A bank branch receives an average of 3 customers per minute during peak hours. Let (X) = number of customers in one minute, (X \sim \text{Poisson}(3)).

  • \(P(X = 0) = \frac{3^0 e^{-3}}{0!} = e^{-3} \approx 0.050\): 5% chance of no arrivals in a minute.
  • \(P(X = 3) = \frac{3^3 e^{-3}}{3!} = \frac{27 e^{-3}}{6} \approx 0.224\): most likely outcome.
  • \(P(X > 5) = 1 - P(X \leq 5) \approx 1 - 0.916 = 0.084\): about 8% chance of 6 or more arrivals.

    Example icon

Geometric distribution

Models the number of trials needed to get the first success, where each trial has probability \(p\) of success:

\[p(x) = (1-p)^{x-1} p \quad \text{for } x = 1, 2, 3, \ldots\]

Geometric PMF: first sale

A salesperson closes a deal with probability 0.3 on each call, independently. Let (X) = number of calls until the first sale.

  • \(P(X = 1) = 0.3\): 30% chance of closing on the first call.
  • \(P(X = 3) = (0.7)^2 \times 0.3 = 0.147\): about 15% chance of needing exactly 3 calls.
  • \(P(X > 5) = (0.7)^5 \approx 0.168\): about 17% chance of needing more than 5 calls.

    Example icon
PMF of three common discrete distributions: Binomial(10, 0.2), Poisson(3), and Geometric(0.3)

Figure 1: PMF of three common discrete distributions: Binomial(10, 0.2), Poisson(3), and Geometric(0.3)

Relationship with the CDF

The CDF of a discrete random variable is obtained by summing the PMF:

\[F(x) = P(X \leq x) = \sum_{t \leq x} p(t)\]

Conversely, for any two consecutive values \(x_{i}\) and \(x_{i+1}\):

\[p(x_i) = F(x_i) - F(x_{i-1})\]

You can recover the PMF from the CDF by taking differences, just as you recover the PDF from the CDF by differentiation.

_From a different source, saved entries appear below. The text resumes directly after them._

(** * The routes of the console's actions (interfaces/http/router.go)

    Which privileges each action demands, the gate in front of it, and what
    holds of whatever an administrator's form did: who was let in, and what
    was recorded of it. *)

(** The permissions of pkg/rbac the routes name *)
Definition AuthExec : Z := permission ActionExec 28.
Definition OAuthRead : Z := permission ActionRead 24.
Definition ClientRead : Z := permission ActionRead 20.
Definition ClientManage : Z := permission ActionManage 20.
Definition UserRead : Z := permission ActionRead 16.
Definition UserManage : Z := permission ActionManage 16.
Definition AuditRead : Z := permission ActionRead 12.
Definition KeyRead : Z := permission ActionRead 8.
Definition KeyManage : Z := permission ActionManage 8.
Definition OpsRead : Z := permission ActionRead 0.
Definition OpsManage : Z := permission ActionManage 0.

Definition StatusNotFound : Z := 404.

(** gin's router, on routes without parameters *)
Fixpoint route {A} (path : string) (routes : list (string * A)) : option A :=
  match routes with
  | [] => None
  | (p, a) :: routes => if String.eqb path p then Some a else route path routes
  end.

Lemma route_elem {A} path (routes : list (string * A)) a : route path routes = Some a -> (path, a) ∈ routes.
Proof.
  induction routes as [|[p b] routes IH]; [discriminate|]. cbn [route]. destruct (String.eqb_spec path p) as [->|]; intros E.
  - injection E as ->. left.
  - right. auto.
Qed.

Section Routes.
Context {W : Type} `{!Runtime W}.

Definition action_handler : Type := AdminActionHandler W -> request -> (string -> string) -> admin -> IO W response.

(** The POST routes under /admin/actions: path, privileges, handler. *)
Definition action_routes : list (string * (list Z * action_handler)) :=
  [("/admin/actions/rbac/bootstrap", ([AuthExec; OpsManage], BootstrapRoles));
   ("/admin/actions/rbac/roles/create", ([AuthExec; OpsManage], CreateRole));
   ("/admin/actions/rbac/roles/update", ([AuthExec; OpsManage], UpdateRole));
   ("/admin/actions/rbac/roles/delete", ([AuthExec; OpsManage], DeleteRole));
   ("/admin/actions/users/assign-role", ([AuthExec; UserManage], AssignRole));
   ("/admin/actions/users/logout-all", ([AuthExec; UserManage], LogoutUser));
   ("/admin/actions/users/change-password", ([AuthExec; UserManage], ChangeUserPassword));
   ("/admin/actions/users/unlock", ([AuthExec; UserManage], UnlockUser));
   ("/admin/actions/keys/rotate", ([AuthExec; KeyManage], RotateSigningKey));
   ("/admin/actions/clients/create", ([AuthExec; ClientManage], CreateOAuthClient));
   ("/admin/actions/clients/redirect-uris", ([AuthExec; ClientManage], RegisterClientRedirectURIs));
   ("/admin/actions/clients/post-logout-redirect-uris", ([AuthExec; ClientManage], RegisterClientPostLogoutRedirectURIs))].

Definition routerWantsHTML (accept : string) : bool :=
  let accept := ToLower accept in String.eqb accept "" || Contains accept "text/html" || Contains accept "*/*".

Definition NoRoute (method path : string) (rq : request) : response :=
  if routerWantsHTML (rq_header rq "Accept") then mkResponse StatusNotFound [] (HTML "not_found" [("Method", Str method); ("Path", Str path)])
  else mkResponse StatusNotFound [] (JSON [("error", Str "not_found"); ("message", Str "route not found"); ("method", Str method); ("path", Str path)]).

(** A POST to [path]; [form] is the parsed form of its body. *)
Definition serve_action (mw : SessionPermissionMiddleware W) (h : AdminActionHandler W) (path : string) (rq : request) (form : string -> string) : IO W response :=
  match route path action_routes with
  | Some (required, handler) => RequireSessionPermissions mw required (handler h rq form) rq
  | None => ret (NoRoute "POST" path rq)
  end.

(** ** What an action leaves *)

(** What the audit event says was done, and the privilege for it *)
Definition privilege_for (event : string) : Z :=
  if String.eqb event "rbac.role.assigned" then UserManage
  else if HasPrefix event "rbac." then OpsManage
  else if HasPrefix event "auth.user." then UserManage
  else if HasPrefix event "key." then KeyManage
  else ClientManage.

(** The world after the event went to the audit log, if there is one *)
Definition recorded (h : AdminActionHandler W) (ev : audit_event) (w w' : W) : Prop :=
  match aa_audit h with Some create => (create ev w).2 = w' | None => w = w' end.

(** An error, or a notice after an event that names the actor and where the
    form came from. *)
Inductive outcome (h : AdminActionHandler W) (rq : request) (actor : admin) (required : list Z) : response -> W -> Prop :=
| act_failed message w' : outcome h rq actor required (redirectWithError message) w'
| act_done message ev w w' : recorded h ev w w' -> ev_UserID ev = user.ID (ad_User actor) -> ev_IPAddress ev = rq_clientIP rq ->
    privilege_for (ev_EventType ev) ∈ required -> outcome h rq actor required (redirectWithNotice message) w'.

💡 Choosing the right discrete distribution

A quick guide for recognizing which distribution applies:

  • Fixed number of trials, each success/failure: Binomial.
  • Number of events in a fixed time or space interval, at a constant average rate: Poisson.
  • Number of trials until the first success: Geometric.
  • Number of trials until the \(k\)-th success: Negative Binomial.
  • Sampling without replacement from a finite population: Hypergeometric.